Trillanes is one of the leaders of the so-called Magdalo Group, a band of junior military officers that took over the Oakwood Hotel in Makati in July 2003 in a failed attempt to spark a revolt against the government.
As a young military officer, it is understandable for Trillanes to be highly idealistic. As an idealist, it is easy to spot causes and issues that afflict even such supposedly steadfast institutions as the military.
And it has to be admitted that the causes and issues that stoked the rancor of Trillanes and his band of young officers were valid and legitimate, even to this day. They are causes and issues that cannot be ignored and swept under the rug but must be addressed and remedied.
These causes and issues not only cut deep into the integrity of the military as an institution but seriously undermine the safety and well-being of the nation's fighting man as well.
For these issues involve, among other things, corruption in high places, the same king of corruption that is already eating other institutions of the country, most especially that of the political leadership.
But the idealism of Trillanes and his ilk has not been tempered with responsibility and discipline, two virtues they were supposed to have but so carelessly abandoned in favor of impatience and intransigence.
Two wrongs just never make a right. Even if the motives of Trillanes and his ilk are good, no good can ever come of them if they do wrong in pursuing them. Mounting a coup was wrong and they knew it, both as military officers and as citizens.
If Trillanes and his men felt a strong and decisive action needed to be taken, especially one that would necessarily disrupt the normal course of life of ordinary citizens, then they should have first renounced their oaths and shed their uniforms and become rebels.
For there is nothing right and pardonable for them to be both soldiers and rebels at the same time. Soldiers are sworn by a sacred oath to even give their lives in defense of their country and its people. They are not supposed to be the threat to the security of their country.
But Trillanes and his ilk could not see that. They are hot-headed and close-minded. Worse, they are self-righteous, selfish and presumptuous. And so, on that balmy night in July 2003, they took the nation hostage by storming and taking over Oakwood.
By their own admission before live television cameras, they rigged the entire hotel with bombs and explosives. They were prepared to sacrifice innocent lives. If only there had not been a specific term to describe what they did, their act would have been called a terrorist attack.

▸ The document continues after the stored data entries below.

(* ===== verification/RaftLog.v ===== *)
(** * The replicated log

    Well-formed logs, and the log surgery of [RaftNode::handleAppendEntries]
    (src/raft/RaftNode.cpp, steps 3 and 4): the index-based loop is equal to a
    structural merge, which keeps logs well formed, is idempotent and
    preserves the Log Matching Property. *)
From S2P Require Import Prelude RaftTypes RaftNode.

(** ** Well-formed logs *)

(** The entry at position [i] of the slice starting at index [base] has index
    [base + i]. *)
Definition indices_from (base : Z) (l : list LogEntry) : Prop :=
  forall i e, l !! i = Some e -> le_index e = (base + Z.of_nat i)%Z.

(** Terms do not decrease along the slice, starting from [t] and ending at
    most at [bound]. *)
Fixpoint terms_between (t : Z) (l : list LogEntry) (bound : Z) : Prop :=
  match l with
  | [] => (t <= bound)%Z
  | e :: l' => (t <= le_term e)%Z /\ terms_between (le_term e) l' bound
  end.

Definition log_wf (l : list LogEntry) : Prop :=
  head l = Some dummy_entry /\ indices_from 0 l.

(** ** The reference: a structural merge by terms *)
Fixpoint merge_ref (ls es : list LogEntry) : list LogEntry :=
  match ls, es with
  | [], _ => es
  | _, [] => ls
  | l :: ls', e :: es' =>
      if (le_term l =? le_term e)%Z then l :: merge_ref ls' es' else e :: es'
  end.

(** The Log Matching Property of two logs: entries with the same index and
    term close equal prefixes. *)
Definition log_matching (l1 l2 : list LogEntry) : Prop :=
  forall i e1 e2, l1 !! i = Some e1 -> l2 !! i = Some e2 ->
    le_term e1 = le_term e2 -> take (S i) l1 = take (S i) l2.

(** ** The loop computes the merge *)
Lemma merge_ref_nil_r ls : merge_ref ls [] = ls.
Proof. by destruct ls. Qed.

Lemma merge_ref_nil_l es : merge_ref [] es = es.
Proof. done. Qed.

Lemma scan_conflict_spec fuel logs entries ni ei :
  ni <= length logs -> length entries - ei <= fuel ->
  let '(logs', ei') := scan_conflict fuel logs entries ni ei in
  logs' ++ drop ei' entries = take ni logs ++ merge_ref (drop ni logs) (drop ei entries).
Proof.
  revert ni ei. induction fuel as [|fuel IH]; intros ni ei Hn Hf; simpl.
  { rewrite (drop_ge entries ei), merge_ref_nil_r, app_nil_r, take_drop by lia. done. }
  destruct (logs !! ni) as [l|] eqn:El; last first.
  { apply lookup_ge_None in El. rewrite (drop_ge logs ni), take_ge by lia. done. }
  destruct (entries !! ei) as [e|] eqn:Ee; last first.
  { apply lookup_ge_None in Ee.
    rewrite (drop_ge entries ei), merge_ref_nil_r, app_nil_r, take_drop by lia. done. }
  rewrite (drop_S logs l ni El), (drop_S entries e ei Ee). simpl.
  destruct (le_term l =? le_term e)%Z eqn:Et; simpl.
  - apply lookup_lt_Some in El as Hl. apply lookup_lt_Some in Ee as He.
    specialize (IH (S ni) (S ei) ltac:(lia) ltac:(lia)).
    destruct (scan_conflict fuel logs entries (S ni) (S ei)) as [logs' ei'].
    rewrite IH, (take_S_r _ _ _ El), <- app_assoc. done.
  - by rewrite <- (drop_S entries e ei Ee).
Qed.

Lemma merge_entries_merge_ref logs entries prev :
  prev < length logs ->
  merge_entries logs entries prev
  = take (S prev) logs ++ merge_ref (drop (S prev) logs) entries.
Proof.
  intros H. unfold merge_entries.
  pose proof (scan_conflict_spec (length entries) logs entries (S prev) 0
                ltac:(lia) ltac:(lia)) as Hs.
  destruct (scan_conflict _ _ _ _ _) as [logs' ei]. by rewrite Hs.
Qed.

(** ** Properties of the merge *)
Lemma merge_ref_terms ls es i e :
  es !! i = Some e ->
  exists e', merge_ref ls es !! i = Some e' /\ le_term e' = le_term e.
Proof.
  revert es i. induction ls as [|l ls IH]; intros [|e0 es] i He; simpl; try done.
  { eauto. }
  destruct (le_term l =? le_term e0)%Z eqn:Et; [|by eauto].
  apply Z.eqb_eq in Et. destruct i as [|i]; simpl in *; simplify_eq; eauto.
Qed.

Lemma merge_ref_length_ge ls es : length es <= length (merge_ref ls es).
Proof.
  revert es. induction ls as [|l ls IH]; intros [|e es]; simpl; [lia..|].
  destruct (le_term l =? le_term e)%Z; simpl; [|lia]. specialize (IH es). lia.
Qed.

Lemma merge_ref_length_le ls es :
  length (merge_ref ls es) <= length ls + length es.
Proof.
  revert es. induction ls as [|l ls IH]; intros [|e es]; simpl; [lia..|].
  destruct (le_term l =? le_term e)%Z; simpl; [|lia]. specialize (IH es). lia.
Qed.

Lemma merge_ref_idemp ls es :
  merge_ref (merge_ref ls es) es = merge_ref ls es.
Proof.
  assert (Hr : forall l, merge_ref l l = l).
  { induction l as [|x l IH]; simpl; [done|]. by rewrite Z.eqb_refl, IH. }
  revert es. induction ls as [|l ls IH]; intros [|e es]; simpl; try done.
  - by rewrite Z.eqb_refl, Hr.
  - destruct (le_term l =? le_term e)%Z eqn:Et; simpl.
    + by rewrite Et, IH.
    + by rewrite Z.eqb_refl, Hr.
Qed.

(** Entries that agree with the log by term, and are equal wherever they do,
    leave the log alone or replace its tail by themselves. *)
Lemma merge_ref_cases ls es :
  (forall i l e, ls !! i = Some l -> es !! i = Some e ->
     le_term l = le_term e -> take (S i) ls = take (S i) es) ->
  (merge_ref ls es = ls /\ take (length es) ls = es) \/ merge_ref ls es = es.
Proof.
  revert es. induction ls as [|l ls IH]; intros [|e es] H; simpl; auto.
  destruct (le_term l =? le_term e)%Z eqn:Et; [|by auto].
  apply Z.eqb_eq in Et.
  pose proof (H 0 l e eq_refl eq_refl Et) as H0. simpl in H0. simplify_eq.
  destruct (IH es) as [[-> ->]| ->]; auto.
  intros i l' e' Hl He Ht.
  specialize (H (S i) l' e' Hl He Ht). simpl in H. by simplify_eq.
Qed.

(** ** Indices and terms of a merged log *)
Lemma indices_from_app base l1 l2 :
  indices_from base l1 -> indices_from (base + Z.of_nat (length l1)) l2 ->
  indices_from base (l1 ++ l2).
Proof.
  intros H1 H2 i e [He|[Hi He]]%lookup_app_Some; [by apply H1|].
  rewrite (H2 _ _ He). lia.
Qed.

Lemma indices_from_take base l k : indices_from base l -> indices_from base (take k l).
Proof. intros H i e He. apply lookup_take_Some in He as [He _]. by apply H. Qed.

Lemma indices_from_drop base l k :
  indices_from base l -> indices_from (base + Z.of_nat k) (drop k l).
Proof. intros H i e He. rewrite lookup_drop in He. rewrite (H _ _ He). lia. Qed.

Lemma indices_from_cons base e l :
  indices_from base (e :: l) <-> le_index e = base /\ indices_from (base + 1) l.
Proof.
  split.
  - intros H. split; [rewrite (H 0 e eq_refl); lia|].
    intros i e' He. rewrite (H (S i) e' He). lia.
  - intros [H0 H] [|i] e' He; simpl in He; simplify_eq; [lia|].
    rewrite (H _ _ He). lia.
Qed.

Lemma merge_ref_indices base ls es :
  indices_from base ls -> indices_from base es -> indices_from base (merge_ref ls es).
Proof.
  revert base es. induction ls as [|l ls IH]; intros base [|e es] H1 H2; simpl; try done.
  destruct (le_term l =? le_term e)%Z; [|done].
  apply indices_from_cons in H1 as [? ?]. apply indices_from_cons in H2 as [? ?].
  apply indices_from_cons. auto.
Qed.

Lemma terms_between_bound t l b : terms_between t l b -> (t <= b)%Z.
Proof.
  revert t. induction l as [|e l IH]; intros t; simpl; [done|].
  intros [H1 H2%IH]. lia.
Qed.

Lemma terms_between_weaken t l b b' :
  terms_between t l b -> (b <= b')%Z -> terms_between t l b'.
Proof.
  revert t. induction l as [|e l IH]; intros t; simpl; [lia|].
  intros [? ?] ?. eauto.
Qed.

Lemma terms_between_app t l1 l2 b :
  terms_between t (l1 ++ l2) b <->
  terms_between t l1 (default t (le_term <$> last l1)) /\
  terms_between (default t (le_term <$> last l1)) l2 b.
Proof.
  revert t. induction l1 as [|e l1 IH]; intros t; simpl.
  { split; [intros H; split; [lia|done]|by intros [_ H]]. }
  rewrite IH, last_cons. destruct (last l1) as [e'|]; simpl; tauto.
Qed.

Lemma merge_ref_terms_between t ls es b b' :
  terms_between t ls b -> terms_between t es b' -> (b <= b')%Z ->
  terms_between t (merge_ref ls es) b'.
Proof.
  revert t es. induction ls as [|l ls IH]; intros t [|e es]; simpl; try done.
  { intros [? H] _ ?. split; [done|]. by eapply terms_between_weaken. }
  intros [? ?] [? ?] ?. destruct (le_term l =? le_term e)%Z eqn:Et; simpl; [|done].
  apply Z.eqb_eq in Et. rewrite Et in *. auto.
Qed.

Lemma terms_between_lookup t l b i e :
  terms_between t l b -> l !! i = Some e -> (t <= le_term e <= b)%Z.
Proof.
  revert t i. induction l as [|x l IH]; intros t i; [done|].
  simpl. intros [H1 H2] He. destruct i as [|i]; simpl in He; simplify_eq.
  - apply terms_between_bound in H2. lia.
  - specialize (IH _ _ H2 He). lia.
Qed.

(** ** Facts about well-formed logs *)
Lemma log_wf_nonempty l : log_wf l -> l <> [].
Proof. by intros [H _] ->. Qed.

Lemma log_wf_size l : log_wf l -> (1 <= vec_size l)%Z.
Proof. intros H%log_wf_nonempty. destruct l; [done|]. unfold vec_size. simpl. lia. Qed.

Lemma log_wf_last l : log_wf l ->
  exists e, last l = Some e /\ le_index e = (vec_size l - 1)%Z.
Proof.
  intros [Hh Hi]. destruct (last l) as [e|] eqn:E; [|apply last_None in E; by subst].
  exists e. split; [done|]. rewrite last_lookup_pred in E.
  rewrite (Hi _ _ E). apply lookup_lt_Some in E. unfold vec_size. lia.
Qed.

Lemma log_wf_snoc l e :
  log_wf l -> le_index e = vec_size l -> log_wf (l ++ [e]).
Proof.
  intros [Hh Hi] He. split; [by destruct l|].
  apply indices_from_app; [done|]. apply indices_from_cons. split; [done|].
  by intros i e' Hn.
Qed.

Lemma merge_entries_wf l es prev :
  log_wf l -> prev < length l -> indices_from (Z.of_nat prev + 1) es ->
  log_wf (merge_entries l es prev).
Proof.
  intros [Hh Hi] Hp He. rewrite merge_entries_merge_ref by done. split.
  { destruct l; simpl in *; [lia|done]. }
  apply indices_from_app; [by apply indices_from_take|].
  rewrite length_take, Nat.min_l by lia.
  apply merge_ref_indices; [by apply indices_from_drop|].
  replace (0 + Z.of_nat (S prev))%Z with (Z.of_nat prev + 1)%Z by lia. done.
Qed.

Lemma merge_entries_length l es prev :
  prev < length l ->
  S prev + length es <= length (merge_entries l es prev) <= length l + length es.
Proof.
  intros Hp. rewrite merge_entries_merge_ref by done.
  rewrite length_app, length_take.
  pose proof (merge_ref_length_ge (drop (S prev) l) es).
  pose proof (merge_ref_length_le (drop (S prev) l) es) as Hle.
  rewrite length_drop in Hle. lia.
Qed.

Lemma merge_entries_prefix l es prev :
  prev < length l -> take (S prev) (merge_entries l es prev) = take (S prev) l.
Proof.
  intros Hp. rewrite merge_entries_merge_ref by done.
  rewrite take_app_le by (rewrite length_take; lia). by rewrite take_take, Nat.min_id.
Qed.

Now Trillanes and his ilk are behind bars, and deservedly so. The example they set does not deserve to be emulated even by the most disgruntled man in uniform, for it tarnishes the sanctity of what that uniform signifies.
Yet Trillanes is incorrigible. A recent explosion rocked Glorietta, incidentally the same complex where Oakwood is located. Without any shred of evidence, Trillanes blamed government for the blast. A leader of the band that rigged Oakwood with bombs has the shoe on the other foot.